What is Gatsby?
🔥 Blazing-fast static site generator for React
It's is perfect for a static blog, it reads markdown and gives you a GraphQL API to query it and a React front end.
Coupled with https://www.netlify.com/, it is a fantastic solution from development to deployment.
I've used Ghost for my blogs for years but I decided to migrate across recently. So how did I do it?
Ghost allows your to export your data in a big JSON blob. So the question is how do you turn this into something that Gatsby can consume?
Parse that shiz
I wrote a small node app to take the data exported by Ghost and parse it into the markdown files/folders that Gatsby expects.

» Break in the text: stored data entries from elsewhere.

(* ===== verification/FailoverRequests.v ===== *)
(** * FailoverRequests: what a request gets from its chain

    The loop of [Do]: which targets it calls, when it goes on to the next one
    and what it returns. *)
From S2P Require Import Prelude GoMonad GoTime FailoverConfig FailoverClassify FailoverManager.
From S2P Require Import FailoverSync FailoverInv FailoverSafety FailoverProps.

(** The failure is one another target may cure, and the client still waits:
    [m] is the state the call left, where the context is looked at. *)
Definition curable `{Env} (m : Manager) (err : option GoError) : Prop :=
  IsRetryable err 0 = true ∧ ctx_done_at m.(calls) = false.

(** A call after which the next target is tried: it failed before any output
    was committed, in a way another target may not. *)
Definition goes_on `{Env} (m : Manager) (c : Call) : Prop :=
  c.1.2 ≠ None ∧ c.2 = false ∧ (IsCapabilityGap c.1.2 = true ∨ curable m c.1.2).

(** A call after which the loop stops with targets left. *)
Definition stops `{Env} (m : Manager) (err : option GoError) (committed : bool) : Prop :=
  err = None ∨ committed = true ∨ IsCapabilityGap err = false ∧ ¬ curable m err.

(** What the manager is told of the target [t] after a call that left [m]: its
    success; nothing about a kind of request it cannot serve; its failure when
    the failure is the target's; nothing when the request itself was at fault
    or its client has gone. *)
Definition told `{Env} (t : string) (err : option GoError) (committed : bool) (m m' : Manager) : Prop :=
  match err with
  | None => ReportSuccess t m = Some (tt, m')
  | Some _ =>
      if IsCapabilityGap err && negb committed then m' = m
      else (curable m err → ReportFailure t err (set_calls (S m.(calls)) m) = Some (tt, m')) ∧
           (¬ curable m err → m' = set_calls (S m.(calls)) m)
  end.

(** One request over the targets left, from a state to a state: the error it
    returns and the calls it makes. *)
Inductive served `{Env} (fn : RequestFn) :
    list string → Manager → option GoError → list Call → Manager → Prop :=
| served_last t ts err committed m m1 m2 :
    fn t m = Some ((err, committed), m1) → ts = [] ∨ stops m1 err committed →
    told t err committed m1 m2 →
    served fn (t :: ts) m err [(t, err, committed)] m2
| served_next t ts err committed r calls m m1 m2 m3 :
    fn t m = Some ((err, committed), m1) → goes_on m1 (t, err, committed) →
    told t err committed m1 m2 → served fn ts m2 r calls m3 →
    served fn (t :: ts) m r ((t, err, committed) :: calls) m3.

(** After a call the loop either goes on or stops, and not both. *)
Lemma goes_on_stops `{Env} m t err committed :
  goes_on m (t, err, committed) ↔ ¬ stops m err committed.
Proof.
  unfold goes_on, stops, curable; simpl. destruct err as [e|]; [|naive_solver].
  destruct committed, (IsCapabilityGap (Some e)), (IsRetryable (Some e) 0), (ctx_done_at m.(calls));
    naive_solver.
Qed.

(** The calls are a front part of the targets: in order, one each. *)
Lemma served_prefix `{Env} fn ts m r calls m' :
  served fn ts m r calls m' → map (λ c : Call, c.1.1) calls `prefix_of` ts.
Proof.
  induction 1 as [t ts|]; simpl; [by exists ts|by apply prefix_cons].
Qed.

(** A call that was not retryable, or whose client has gone, is not counted
    against its target. *)
Lemma told_not_curable `{Env} t e committed m :
  IsCapabilityGap (Some e) && negb committed = false → ¬ curable m (Some e) →
  told t (Some e) committed m (set_calls (S m.(calls)) m).
Proof. intros Hg Hn. unfold told. by rewrite Hg. Qed.

Lemma told_curable `{Env} t e committed m m' :
  IsCapabilityGap (Some e) && negb committed = false → curable m (Some e) →
  ReportFailure t (Some e) (set_calls (S m.(calls)) m) = Some (tt, m') →
  told t (Some e) committed m m'.
Proof. intros Hg Hc Hr. unfold told. by rewrite Hg. Qed.

Section Requests.
Context `{EnvLaws, !ValidConfigs}.

(** The attempt stands at the head of the targets left. *)
Definition attempt_at (a : Attempt) (t : string) (ts : list string) : Prop :=
  (0 ≤ a.(a_i))%Z ∧ drop (Z.to_nat a.(a_i)) a.(a_targets) = t :: ts.

Lemma wp_Attempt_Target a t ts Q (m : Manager) :
  attempt_at a t ts → Q t m → wp (Attempt_Target a) Q m.
Proof.
  intros [Hi Hd] HQ. apply (wp_index _ _ t); [done| |done].
  rewrite <-(Nat.add_0_r (Z.to_nat _)), <-lookup_drop. by rewrite Hd.
Qed.

Lemma advance_at a t ts :
  attempt_at a t ts →
  match ts with
  | [] => advance a = None
  | t' :: ts' => ∃ a', advance a = Some a' ∧ attempt_at a' t' ts'
  end.
Proof.
  intros [Hi Hd]. assert (Hlen : length (drop (Z.to_nat a.(a_i)) a.(a_targets)) = S (length ts))
    by (by rewrite Hd).
  rewrite length_drop in Hlen. unfold advance.
  destruct ts as [|t' ts']; simpl in Hlen.
  - by replace (Z.of_nat (length a.(a_targets)) <=? a.(a_i) + 1)%Z with true by lia.
  - replace (Z.of_nat (length a.(a_targets)) <=? a.(a_i) + 1)%Z with false by lia.
    eexists. split; [done|]. split; simpl; [lia|].
    replace (Z.to_nat (a.(a_i) + 1)) with (Z.to_nat a.(a_i) + 1)%nat by lia.
    by rewrite <-drop_drop, Hd.
Qed.

(** The result is an error the loop returned, as [served] says. *)
Definition do_ok (fn : RequestFn) (ts : list string) (m : Manager) (p : DoResult * list Call) (m' : Manager) : Prop :=
  inv m' ∧ ∃ err, p.1 = DoReturned err ∧ served fn ts m err p.2 m'.

(** The loop goes on to the targets left once a call has been settled. *)
Lemma wp_do_next fuel a t ts fn err committed m m1 m2 :
  (∀ a t ts m, attempt_at a t ts → (length ts < fuel)%nat → inv m →
     wp (do_loop fuel a fn) (do_ok fn (t :: ts) m) m) →
  attempt_at a t ts → (length ts < S fuel)%nat → inv m2 →
  fn t m = Some ((err, committed), m1) → goes_on m1 (t, err, committed) → told t err committed m1 m2 →
  wp (match advance a with
      | None => mret (DoReturned err, [(t, err, committed)])
      | Some a' => '(r, l) ← do_loop fuel a' fn; mret (r, (t, err, committed) :: l)
      end) (do_ok fn (t :: ts) m) m2.
Proof.
  intros IH Ha Hf HI2 Hfn Hgo Ht. pose proof (advance_at a t ts Ha) as Hadv.
  destruct ts as [|t' ts']; [rewrite Hadv|destruct Hadv as (a' & -> & Ha')].
  - mstep. split; [done|]. exists err. split; [done|]. eapply served_last; eauto.
  - mstep. eapply wp_mono; [apply (IH a' t' ts'); [done|simpl in Hf; lia|done]|].
    intros [r l] m3 (HI3 & e & He & Hs). mstep. split; [done|]. exists e. split; [done|].
    eapply served_next; eauto.
Qed.

Lemma wp_do_loop fuel a t ts fn m :
  (∀ t, sound (fn t)) → attempt_at a t ts → (length ts < fuel)%nat → inv m →
  wp (do_loop fuel a fn) (do_ok fn (t :: ts) m) m.
Proof.
  intros Hfn. revert a t ts m. induction fuel as [|fuel IH]; intros a t ts m Ha Hf HI; [lia|].
  simpl. mstep. eapply wp_Attempt_Target; [done|]. mstep.
  eapply wp_mono; [apply wp_run, Hfn, HI|]. intros [err committed] m1 [Hrun HI1].
  assert (Hlast : ∀ m2, inv m2 → stops m1 err committed → told t err committed m1 m2 →
    do_ok fn (t :: ts) m (DoReturned err, [(t, err, committed)]) m2).
  { intros m2 HI2 Hs Ht. split; [done|]. exists err. split; [done|]. eapply served_last; eauto. }
  destruct err as [e|].
  - destruct (IsCapabilityGap (Some e) && negb committed) eqn:Hgap.
    { eapply wp_do_next; eauto; [bool_hyps; split_and!; auto|]. unfold told. by rewrite Hgap. }
    mstep. mstep. mstep.
    { assert (Hn : ¬ curable m1 (Some e)).
      { intros [Hr Hd]. bool_hyps. rewrite Hr, Hd in *. done. }
      mstep. apply Hlast; [done| |by apply told_not_curable].
      apply andb_false_iff in Hgap as [Hgap|Hgap]; [by right; right|].
      right; left. by apply negb_false_iff. }
    assert (Hc : curable m1 (Some e)) by (split; bool_hyps; auto).
    destruct committed; unfold Report, Fail; do 2 mstep; (eapply wp_Attempt_Target; [done|]); try mstep;
      (eapply wp_mono; [apply wp_run, sound_ReportFailure; done|]); intros [] m2 [Hr HI2]; mstep.
    + apply Hlast; [done|by right; left|by apply told_curable].
    + eapply wp_do_next; eauto; [split_and!; auto|by apply told_curable].
  - mstep. unfold Succeed. mstep. eapply wp_Attempt_Target; [done|].
    eapply wp_mono; [apply wp_run, sound_ReportSuccess, HI1|]. intros [] m2 [Hr HI2]. mstep.
    apply Hlast; [done|by left|done].
Qed.

(** A request, from its plan on. *)
Definition request_ok (chain : string) (ch : chainState) (fn : RequestFn) (m : Manager)
    (p : DoResult * list Call) (m' : Manager) : Prop :=
  match p.1 with
  | DoPlanError e => plan_ok m ch (inr e) ∧ p.2 = []
  | DoReturned err => ∃ a m1, Plan chain m = Some (inl a, m1) ∧ plan_ok m ch (inl a) ∧
      map (λ c : Call, c.1.1) p.2 `prefix_of` a.(a_targets) ∧
      served fn a.(a_targets) m1 err p.2 m'
  | DoOutOfFuel => False
  end.

Lemma wp_Do chain ch fn m :
  (∀ t, sound (fn t)) → inv m → m.(chains) !! chain = Some ch →
  wp (Do chain fn) (request_ok chain ch fn m) m.
Proof.
  intros Hfn HI Hch. unfold Do. mstep. eapply wp_mono.
  { apply wp_run, wp_and; [apply (sound_Plan chain m HI)|].
    apply (wp_Plan _ ch (λ r _, plan_ok m ch r)); done. }
  intros [a|e] m1 (Hrun & HI1 & Hok); [|by mstep].
  pose proof Hok as (Hi & Hne & _). destruct (a.(a_targets)) as [|t ts] eqn:Ha; [done|].
  eapply wp_mono; [eapply (wp_do_loop _ a t ts fn); [done|split| |done]|].
  - by rewrite Hi.
  - by rewrite Hi, Ha.
  - simpl. lia.
  - intros [r calls] m2 (_ & err & Hr & Hs). simpl in Hr. subst r. exists a, m1. rewrite Ha.
    split_and!; try done. eapply served_prefix. done.
Qed.
End Requests.

(** C2. A request on a chain: it calls targets of its plan in the plan's order
    and no others, one call each; it goes on to the next target exactly after a
    failure that committed no output and that is a capability gap, or is
    retryable while the request's context is not cancelled; so it stops at the
    first success, once output is committed, on an error no other target would
    cure, on a context cancelled when the call returns, or with every target
    tried; and it returns the error of its last call.  After each call the
    manager is told of a success, of a retryable failure under a live context,
    and of nothing else: a capability gap, a bad request and a cancelled
    request are not counted against the target.  It always returns, whatever
    the request function and other goroutines do to the manager meanwhile. *)
Theorem failover_do `{EnvLaws, !ValidConfigs} m chain ch fn :
  reachable m → m.(chains) !! chain = Some ch → (∀ t, sound (fn t)) →
  ∃ r calls m', Do chain fn m = Some ((r, calls), m') ∧ request_ok chain ch fn m (r, calls) m'.
Proof.
  intros Hr Hch Hfn.
  destruct (wp_Some (Do chain fn) (request_ok chain ch fn m) m) as ([r calls] & m' & Hrun & Hok); [|by eauto].
  apply wp_Do; [done|by apply reachable_sound|done].
Qed.
(** C20. An invalidation reaches every frontend, whatever index each of them
    runs: the frontend that invalidates a replica (or a node) publishes it
    even when it never cached the model, and afterwards neither that frontend
    nor a peer that has received the event, at whatever time, finds the replica
    (or a replica of the node) hot; the peer publishes nothing in turn. *)
Theorem sync_forgets `{!Provider A, !ProviderLaws A, !Provider B, !ProviderLaws B} (a : Sync A) (b : Sync B) m k now :
  valid a.(idx) → valid b.(idx) → a.(pub) = true → m ≠ "" → k.(NodeID) ≠ "" → (0 ≤ k.(Replica))%Z →
  (∃ ev, let a' := sync_Invalidate m k a in let b' := deliver now b ev in
     a'.(published) = a.(published) ++ [ev] ∧ b'.(published) = b.(published) ∧
     ∀ c ks now', ((sync_Decide m c ks now' a').1.(HasHot) = true → (sync_Decide m c ks now' a').1.(Hot) ≠ k) ∧
       ((sync_Decide m c ks now' b').1.(HasHot) = true → (sync_Decide m c ks now' b').1.(Hot) ≠ k)) ∧
  (∃ ev, let a' := sync_InvalidateNode m k.(NodeID) a in let b' := deliver now b ev in
     a'.(published) = a.(published) ++ [ev] ∧ b'.(published) = b.(published) ∧
     ∀ c ks now', ((sync_Decide m c ks now' a').1.(HasHot) = true → (sync_Decide m c ks now' a').1.(Hot).(NodeID) ≠ k.(NodeID)) ∧
       ((sync_Decide m c ks now' b').1.(HasHot) = true → (sync_Decide m c ks now' b').1.(Hot).(NodeID) ≠ k.(NodeID))).
Proof.
  intros Ha Hb Hpub Hm Hn Hr. unfold sync_Invalidate, sync_InvalidateNode, publish, sync_Decide. simpl. rewrite Hpub. simpl.
  assert (Hlt : (Replica k <? 0)%Z = false) by lia.
  split; [exists (EvInvalidate m (NodeID k) (Replica k))|exists (EvInvalidate m (NodeID k) (-1))];
    simpl; (split; [done|]; split; [done|]); intros c ks now'.
  - rewrite Hlt. destruct k as [n r]. simpl in *.
    pose proof (invalidated m (MkReplicaKey n r) c ks now' (idx a) Ha Hm Hn) as H1.
    pose proof (invalidated m (MkReplicaKey n r) c ks now' (idx b) Hb Hm Hn) as H2. simpl in *.
    destruct (Decide m c ks now' (Invalidate _ _ (idx a))), (Decide m c ks now' (Invalidate _ _ (idx b))). done.
  - pose proof (invalidated_node m (NodeID k) c ks now' (idx a) Ha) as H1.
    pose proof (invalidated_node m (NodeID k) c ks now' (idx b) Hb) as H2. simpl in *.
    destruct (Decide m c ks now' (InvalidateNode _ _ (idx a))), (Decide m c ks now' (InvalidateNode _ _ (idx b))). done.
Qed.
Definition prefixPreferenceScorer (cands : list Candidate) (d : PrefixDecision) (cfg : Config) : CandidateScorer :=
  λ c, preference_scores cands d cfg !! c.(Key).

Definition scorerWeight (weights : gmap string spec_float) (name : string) (fallback : spec_float) : spec_float :=
  default fallback (weights !! name).

Definition Select (cands : list Candidate) (d : PrefixDecision) (cfg : Config) : option ReplicaKey :=
  match cands with
  | [] => None
  | _ =>
      Pick (MkPipeline [loadGuardFilter cfg]
        [MkWeightedScorer (Some (prefixPreferenceScorer cands d cfg))
           (scorerWeight cfg.(ScorerWeights) ScorerPrefixCache one)]) cands
  end.

(** The empty list needs no case of its own. *)
Lemma Select_Pick cands d cfg :
  Select cands d cfg = Pick (MkPipeline [loadGuardFilter cfg]
    [MkWeightedScorer (Some (prefixPreferenceScorer cands d cfg))
       (scorerWeight cfg.(ScorerWeights) ScorerPrefixCache one)]) cands.
Proof. by destruct cands. Qed.

(** ** Comparing scores *)

(** Positive floats in normal form compare as these integers. *)
Definition rank (f : spec_float) : Z :=
  match f with S754_finite false m e => e * 2 ^ 53 + Z.pos m | _ => - 2 ^ 64 end.

Definition normal (f : spec_float) : bool :=
  match f with S754_finite false m e => (Z.pos m <? 2 ^ 53)%Z && (- 1000 <? e)%Z | _ => false end.

Lemma SFcompare_rank f g : normal f = true → normal g = true → SFcompare f g = Some (Z.compare (rank f) (rank g)).
Proof.
  destruct f as [|?| |[] m e]; try done. destruct g as [|?| |[] m' e']; try done. simpl. intros Hf Hg.
  f_equal. destruct (Z.compare_spec e e') as [->|He|He].
  - change (Pos.compare_cont Eq m m') with (Pos.compare m m').
    destruct (Pos.compare_spec m m'); symmetry; [apply Z.compare_eq_iff|apply Z.compare_lt_iff|apply Z.compare_gt_iff]; lia.
  - symmetry. apply Z.compare_lt_iff. nia.
  - symmetry. apply Z.compare_gt_iff. nia.
Qed.

Lemma SFltb_rank f g : normal f = true → normal g = true → SFltb f g = (rank f <? rank g)%Z.
Proof. intros Hf Hg. unfold SFltb. rewrite (SFcompare_rank f g Hf Hg). unfold Z.ltb. by destruct (rank f ?= rank g)%Z. Qed.

Lemma SFeqb_rank f g : normal f = true → normal g = true → SFeqb f g = (rank f =? rank g)%Z.
Proof.
  intros Hf Hg. unfold SFeqb. rewrite (SFcompare_rank f g Hf Hg).
  destruct (Z.compare_spec (rank f) (rank g)); symmetry; [by apply Z.eqb_eq|apply Z.eqb_neq; lia|apply Z.eqb_neq; lia].
Qed.

(** What a score becomes in the pipeline with weight [w]. *)
Definition final_score (w x : spec_float) : spec_float :=
  fadd (float64 0) (fmul (fmax (float64 0) (fmin one x)) w).

(** The bound on the number of replicas. *)
Definition max_replicas : nat := 32.
(** The bytes of a rune, as numbers. *)
Definition rune_bytes (r : Z) : list Z :=
  if (r <? 0x80)%Z then [r]
  else if (r <? 0x800)%Z then [0xC0 + r / 64; 0x80 + r mod 64]%Z
  else if (r <? 0x10000)%Z then [0xE0 + r / 4096; 0x80 + r / 64 mod 64; 0x80 + r mod 64]%Z
  else [0xF0 + r / 262144; 0x80 + r / 4096 mod 64; 0x80 + r / 64 mod 64; 0x80 + r mod 64]%Z.

Lemma shiftr_div a n m : (2 ^ n)%Z = m → (0 ≤ n)%Z → Z.shiftr a n = (a / m)%Z.
Proof. intros <- ?. by rewrite Z.shiftr_div_pow2. Qed.

Lemma EncodeRune_bytes r : scalar r = true → map code (EncodeRune r) = rune_bytes r.
Proof.
  intros Hr. assert (0 ≤ r ≤ 0x10FFFF)%Z.
  { unfold scalar in Hr. apply orb_true_iff in Hr as [Hr|Hr]; apply between_spec in Hr; lia. }
  unfold EncodeRune, rune_bytes.
  rewrite !(shiftr_div r 6 64), !(shiftr_div r 12 4096), !(shiftr_div r 18 262144), !cont_byte by (done || lia).
  destruct (Z.ltb_spec r 0x80); [simpl; rewrite code_byte_of by lia; done|].
  destruct (Z.ltb_spec r 0x800).
  { rewrite tag_0xC0 by modlia. simpl. rewrite !code_byte_of by modlia. done. }
  destruct (Z.ltb_spec r 0x10000).
  { rewrite tag_0xE0 by modlia. simpl. rewrite !code_byte_of by modlia. done. }
  rewrite tag_0xF0 by modlia. simpl. rewrite !code_byte_of by modlia. done.
Qed.
Lemma member_ok_complete w k w1 w2 v w3 :
  ws w → chars k → ws w1 → ws w2 → json v → json_ok v → ws w3 →
  member_ok (w ++ (cQuote :: k ++ [cQuote]) ++ w1 ++ ":"%char :: w2 ++ v ++ w3).
Proof.
  intros Hw Hk Hw1 Hw2 Hv IHv Hw3 p c rest Hc H.
  assert (Hcw : isWhitespace c = false ∧ isNumberContinuation c = false) by (destruct Hc as [-> | ->]; done).
  destruct Hcw as [Hcw Hcn].
  set (tail := w3 ++ c :: rest).
  assert (E0 : drop p s = w ++ cQuote :: k ++ cQuote :: w1 ++ ":"%char :: w2 ++ v ++ tail) by (rewrite H; unfold tail; by list_simplifier).
  destruct (skip_complete w p cQuote _ Hw eq_refl E0) as [S1 _]. pose proof (at_app _ _ _ E0) as E1.
  pose proof (parseJSONString_complete k _ _ Hk E1) as P1.
  assert (E2 : drop (p + length w + length k + 2) s = w1 ++ ":"%char :: w2 ++ v ++ tail).
  { replace (p + length w + length k + 2) with (p + length w + length (cQuote :: k ++ [cQuote])) by (simpl; rewrite length_app; simpl; lia).
    apply at_app. rewrite E1. by list_simplifier. }
  destruct (skip_complete w1 _ ":"%char _ Hw1 eq_refl E2) as [S2 E3]. destruct (at_cons _ _ _ E3) as [_ E4].
  assert (Hfollow : follow tail) by (apply follow_ws; [done|by apply follow_cons]).
  destruct (json_ok_skip v w2 _ tail Hv IHv Hw2 E4 Hfollow) as [n Hn].
  pose proof (at_app _ _ _ (at_app _ _ _ E4)) as E5. destruct (skip_complete w3 _ c rest Hw3 Hcw E5) as [S3 E6].
  exists n. intros n' Hle. cbn [object_loop]. rewrite S1, (with_byte_at _ _ _ _ E1). cbn [negb Ascii.eqb]. simpl negb. cbv iota.
  rewrite P1, on_success_done, (with_byte_at _ _ _ _ E3). simpl negb. cbv iota.
  rewrite (Hn n' Hle), on_success_done, (with_byte_at _ _ _ _ E6), S3, S2.
  replace (length (w ++ _)) with (length w + length k + 2 + length w1 + 1 + length w2 + length v + length w3)
    by (rewrite !length_app; simpl; rewrite !length_app; simpl; lia).
  rewrite !Nat.add_assoc. destruct Hc as [-> | ->]; reflexivity.
Qed.

Lemma elements_head l : elements l → ∃ w c l', l = w ++ c :: l' ∧ ws w ∧ isWhitespace c = false ∧ c ≠ "]"%char.
Proof.
  intros [w v w' Hw (c & v' & -> & Hc & Hne)%json_head _|w v w' l' Hw (c & v' & -> & Hc & Hne)%json_head _ _]; eexists w, c, _; done.
Qed.

Lemma members_head l : members l → ∃ w l', l = w ++ cQuote :: l' ∧ ws w.
Proof. intros [m []|m l' [] _]; rewrite <- ?app_assoc; eexists _, _; done. Qed.

(** The loops start by skipping white space. *)
Lemma array_loop_skip n p w c l :
  ws w → isWhitespace c = false → drop p s = w ++ c :: l → array_loop n ctx start (skipWS s p) = array_loop n ctx start p.
Proof.
  intros Hw Hc H. destruct n as [|n]; [done|]. cbn [array_loop]. destruct (skip_complete w p c l Hw Hc H) as [_ H'].
  by rewrite (skip_idem _ _ _ Hc H').
Qed.

Lemma object_loop_skip n p w c l :
  ws w → isWhitespace c = false → drop p s = w ++ c :: l → object_loop n ctx start (skipWS s p) = object_loop n ctx start p.
Proof.
  intros Hw Hc H. destruct n as [|n]; [done|]. cbn [object_loop]. destruct (skip_complete w p c l Hw Hc H) as [_ H'].
  by rewrite (skip_idem _ _ _ Hc H').
Qed.


Lemma literal_ok_complete lit (c : ascii) l :
  lit = c :: l → isWhitespace c = false →
  (∀ n p, s !! p = Some c → skipWS s p = p → parseJSONValue (S n) ctx start p = Some (literal_loop ctx start p lit)) →
  json_ok lit.
Proof.
  intros -> Hc Hgo p rest H _. exists 1. rewrite (Hgo 0 p); [f_equal; by eapply literal_complete|by eapply at_cons|by eapply skip_idem].
Qed.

First of all, you have to look at the fomat of a gastby blog post.
---
title: Hello world
date: 2016-04-15T14:32:57.000Z
slug: /hello-world/
---
### I'm a blog title
And I'm some text
Then have a look at what Ghost exports.
I was using an older version of Ghost so the exact format might have changed but here was the gist of my output.
{
"db": [
"data": {
"posts": [
{
published_at: "2018-06-18T10:09:09",
slug: "hello-world",
markdown: "# I'm a blog title\n And I'm some text",
title: "Hello world"
}
]
}
]
}
So to begin parsing, I first made an ES6 template string in the shape of the output format.
const template = `---
title: "${title}"
date: "${published_at}"
slug: "/${slug}/"
---
${markdown}
`;
Then I realised that the published_at date is in the wrong format so I had to parse that into the correct format so
date: "${published_at}";
becomes
date: "${new Date(published_at).toISOString()}";
I want to put these in a folder which I've already made called blog-posts
$ mkdir blog-posts
And I want each blog post to go into a folder named in the format {year}-{month}-{day}-{slug}
as I'll be calling the markdown files index.md
.
So to do this, I've used fs.mkdirSync
. I'm not too worried about speed here so I've opted for the simpler synchronous implementation version of fs.mkdir
.
const publishedAt = new Date(published_at);
const day = publishedAt.getDate();
const month = publishedAt.getMonth() + 1; // months go from 0 (jan) to 11 (dec) so pad by 1
const year = publishedAt.getFullYear();
const folderName = `${year}-${month}-${day}-${slug}`;
fs.mkdirSync(`./blog-posts/${folderName}`);
All that's left to do now is to write the filled template to file within our new folder. Again, I've opted for the syncronous version of fs.writeFile
for simplicity.
fs.writeFileSync(`./blog-posts/${folderName}/index.md`, template, "utf8");
I put all of this inside a function called parseBlogPost
and passed it into the forEach
on the posts.
blog.db[0].data.posts.forEach(parseBlogPost);
The code is available in Github, feel free to fork it and update it for future versions of Ghost if you want.